La educación tradicional nos ha preparado durante siglos para un mundo predecible, donde se asumía que estudiar y seguir ciertas reglas garantizaba estabilidad y éxito. Pero ese mundo ya no existe. Hoy, la incertidumbre es la norma. Las crisis económicas aparecen de un día para otro, la inteligencia artificial redefine el trabajo, las guerras estallan sin previo aviso y la delincuencia golpea incluso en zonas antes consideradas seguras. ¿Tiene sentido seguir educando a los jóvenes como si vivieran en una realidad que ya desapareció? Si la educación debe prepararlos para la vida, quizás lo primero que habría que enseñarles es a sobrevivir.

Sobrevivir no es solo aprender técnicas de primeros auxilios o defensa personal, aunque podrían formar parte del currículo. Se trata de desarrollar una mentalidad resiliente y adaptable, que permita a los jóvenes enfrentar el caos sin paralizarse.
En lugar de enseñar solo contenidos rígidos y programados, la escuela debería incluir el entrenamiento en manejo de crisis, la capacidad de tomar decisiones bajo presión, la habilidad de distinguir información veraz de la desinformación, y el desarrollo de una actitud flexible para reinventarse cuando el entorno cambie radicalmente.

Hasta ahora, el sistema educativo ha funcionado bajo la premisa de que formar buenos ciudadanos y profesionales significa enseñarles conocimientos estables y habilidades específicas para el trabajo. Pero, en un mundo donde los empleos desaparecen con la automatización, las economías se desploman en cuestión de meses, las pandemias paralizan naciones enteras y la violencia puede irrumpir en cualquier momento, la única habilidad realmente esencial es saber adaptarse.

La vida no ofrece garantías. Lo que hoy parece seguro, mañana puede no existir. La estabilidad laboral es un mito, las pensiones son inciertas, las reglas del juego cambian constantemente. Por eso, la educación no puede seguir actuando como si todo estuviera bajo control. Debemos empezar a educar para la incertidumbre, porque la certeza ya no es parte del contrato social. Prepararse para lo inesperado no es pesimismo, es realismo. Tal vez la gran pregunta no es si «sobrevivir» debería ser una estrategia, sino por qué la escuela aún no ha asumido que esta debería ser su función principal.

Los ministerios de educación, por su propia naturaleza burocrática, son defensores de lo estable, aunque esta estabilidad sea una mera ilusión. Su tendencia es proteger estructuras tradicionales, aun cuando la realidad demuestra que son insuficientes.

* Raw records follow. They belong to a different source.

(* ===== verification/InstanceRead.v ===== *)
(** * Reads by symbol instance (read_instance.go)

    The tags of a map are named by the instance ids of their symbols: the
    paths are built without a name, and the batches, the requests and the
    rounds are those of the reads by name.  Unlike there, the error of a tag's
    value ends the whole read. *)
From S2P Require Import Prelude Reader GoStrings GoValue CipNames CipDefs Types Items Ioi TagPath Pack Messages Client ClientTags MultiRead.

(** Class Symbol, then the instance. *)
Definition instanceIOIPath (instance : Z) : bytes := Class_.Bytes CipObject_Symbol ++ Instance_.Bytes instance.

Definition instanceReadService (tag : tagDesc) (connectionSize : Z) : Z := readServiceForTag tag connectionSize.

Definition instanceReadFooterSize (tag : tagDesc) (connectionSize : Z) : Z :=
  if instanceReadService tag connectionSize =? CIPService_FragRead then 6 else 2.

(** What writeInstanceReadFooter appends. *)
Definition instanceReadFooter (tag : tagDesc) (offset connectionSize : Z) : bytes :=
  if instanceReadService tag connectionSize =? CIPService_FragRead then le_bytes 2 (td_Elements tag) ++ le_bytes 4 offset
  else le_bytes 2 (td_Elements tag).

(** fmt.Sprintf("@%d", inst) *)
Definition instance_name (inst : Z) : bytes := 64 :: dec inst.

(** The description and the IOI of an entry of the map. *)
Definition instance_tag (e : Z * goval) : tagDesc := tag_of (instance_name e.1) e.2.
Definition instance_ioi (e : Z * goval) : tagIOI :=
  {| ioi_Path := instance_name e.1; ioi_Type := fst (GoVarToCIPType e.2); ioi_BitAccess := false; ioi_BitPosition := 0;
     ioi_Buffer := instanceIOIPath e.1 |}.

Section InstanceRead.
Context `{Methods} (UnixMilli : nat -> Z).
Abbreviation C := (M client_world).

(** How many leading tags fit, at least one.  A nil entry of the list of
    IOIs is not modelled; a missing one is out of range. *)
Fixpoint count_instances (connSize : Z) (tags : list tagDesc) (iois : list tagIOI) (n : nat) (buffered responseSize : Z) : res nat :=
  match tags with
  | [] => Ok n
  | tag :: tags =>
      match iois with
      | [] => Panic "index out of range"
      | i :: iois =>
          let req := 2 + blen (ioi_Buffer i) + instanceReadFooterSize tag connSize in
          resp ← estimateTagResponseSize tag;
          if (connSize <=? estimateMultiReadRequestOverhead (Z.of_nat n + 1) + buffered + req) ||
             (connSize <=? estimateMultiReadReplyOverhead (Z.of_nat n + 1) + responseSize + resp)
          then Ok n
          else count_instances connSize tags iois (S n) (buffered + req) (responseSize + resp)
      end
  end.
Definition countInstanceIOIsThatFit (connSize : Z) (tags : list tagDesc) (iois : list tagIOI) : res nat :=
  n ← count_instances connSize tags iois 0 0 0; Ok (Nat.max 1 n).

(** One request: the header, the path, the footer. *)
Definition instance_request (connSize : Z) (tag : tagDesc) (i : tagIOI) : bytes :=
  [instanceReadService tag connSize; u8 (blen (ioi_Buffer i) / 2)] ++ ioi_Buffer i ++ instanceReadFooter tag 0 connSize.

(** Entry i of the reply; an entry too many has no tags[i]. *)
Definition instance_entry (tag : option (tagDesc * tagIOI)) : M bytes read_result :=
  '(svc, status) ← wrapM "problem reading multi result header" read_result_hdr;
  if negb (Service.IsResponse svc) then fail (Errorf "item was not a response service")
  else
    let svc := Service.UnResponse svc in
    if negb (svc =? CIPService_Read) && negb (svc =? CIPService_FragRead) then fail (Errorf "item had unexpected service")
    else
      let status := Z.land status 0xFF in
      if negb (status =? CIPStatus_OK) then
        match tag with
        | Some _ => mret (RErr (Errorf "problem reading tag"))
        | None => panic "index out of range"
        end
      else
        '(ty, _) ← wrapM "problem reading multi result type header" read_type_hdr;
        match tag with
        | Some (tag, i) => wrapM "problem decoding value for instance" (decodeReadTagValue tag i ty status)
        | None => panic "index out of range"
        end.

(** rb[offset:], where the sum is an int *)
Fixpoint instance_entries (offsets : list Z) (rb : bytes) (tags : list (tagDesc * tagIOI)) : res (list read_result) :=
  match offsets with
  | [] => Ok []
  | o :: offsets =>
      let offset := o + 10 in
      if blen rb <? offset then Panic out_of_range
      else
        v ← fst (instance_entry (head tags) (drop (Z.to_nat offset) rb));
        l ← instance_entries offsets rb (tail tags);
        Ok (v :: l)
  end.

Definition readListWithIOIs (tags : list tagDesc) (iois : list tagIOI) : C (list read_result) :=
  seq ← sequencer;
  w ← get;
  if (length iois <? length tags)%nat then panic "index out of range"
  else
    let reqs := zip_with (instance_request (ConnectionSize (link w))) tags iois in
    '(hdr, data) ← unit_request (multi_item (u16 seq) reqs);
    '(offsets, rb) ← lift (parse_multi_reply hdr data);
    lift (instance_entries offsets rb (zip tags iois)).

(** The values of all tags, the first error in place of them all. *)
Fixpoint instance_values (tags : list tagDesc) (iois : list tagIOI) (st : list frag_tag) : res (list read_result) :=
  match tags, iois, st with
  | tag :: tags, i :: iois, t :: st =>
      v ← res_wrap "problem decoding fragmented instance read value"
            (fst (decodeReadTagValue tag i (ft_respType t) (ft_status t) (ft_chunks t)));
      l ← instance_values tags iois st;
      Ok (v :: l)
  | _, _, _ => Ok []
  end.

Definition readListFragWithIOIsAll (tags : list tagDesc) (iois : list tagIOI) : C (list read_result) :=
  if negb (length tags =? length iois)%nat then
    fail (Errorf "mismatched tag and IOI counts for instance-based fragmented read")
  else
    st ← frag_rounds max_rounds tags iois (seq 0 (length tags)) (replicate (length tags) frag_start);
    lift (instance_values tags iois st).

(** The loop over the batches. *)
Fixpoint instance_batches (rounds : nat) (tags : list tagDesc) (iois : list tagIOI) (pending : list nat)
    (results : list read_result) : C (list read_result) :=
  match pending with
  | [] => mret results
  | _ =>
      match rounds with
      | O => panic "out of fuel"
      | S rounds =>
          '(selected, chosenTags, chosenIOIs, next) ← selectPackedTagBatch UnixMilli pending tags (Some iois);
          vals ← readListFragWithIOIsAll chosenTags (default [] chosenIOIs);
          results ← lift (store_results selected vals results);
          instance_batches rounds tags iois next results
      end
  end.

(** The map, in the order of the range over it; the new values of its entries. *)
Definition ReadMapByInstance (m : list (Z * goval)) : C (list (Z * read_result)) :=
  _ ← wrapM "could not start instance-based multi read" (checkConnection UnixMilli);
  let tags := instance_tag <$> m in
  let iois := instance_ioi <$> m in
  resultValues ← instance_batches (length m) tags iois (seq 0 (length m)) (replicate (length m) (RVal VNil));
  mret (zip m.*1 resultValues).
End InstanceRead.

Por eso, la verdadera transformación educativa no vendrá de arriba, sino de los propios colegios. Son ellos los que deben reorganizar su quehacer pedagógico para ofrecer a los estudiantes herramientas reales para un mundo impredecible. Mientras la educación oficial siga atrapada en su inercia, serán los colegios los que deberán asumir el reto de formar jóvenes no solo para aprobar exámenes, sino para sobrevivir en la vida.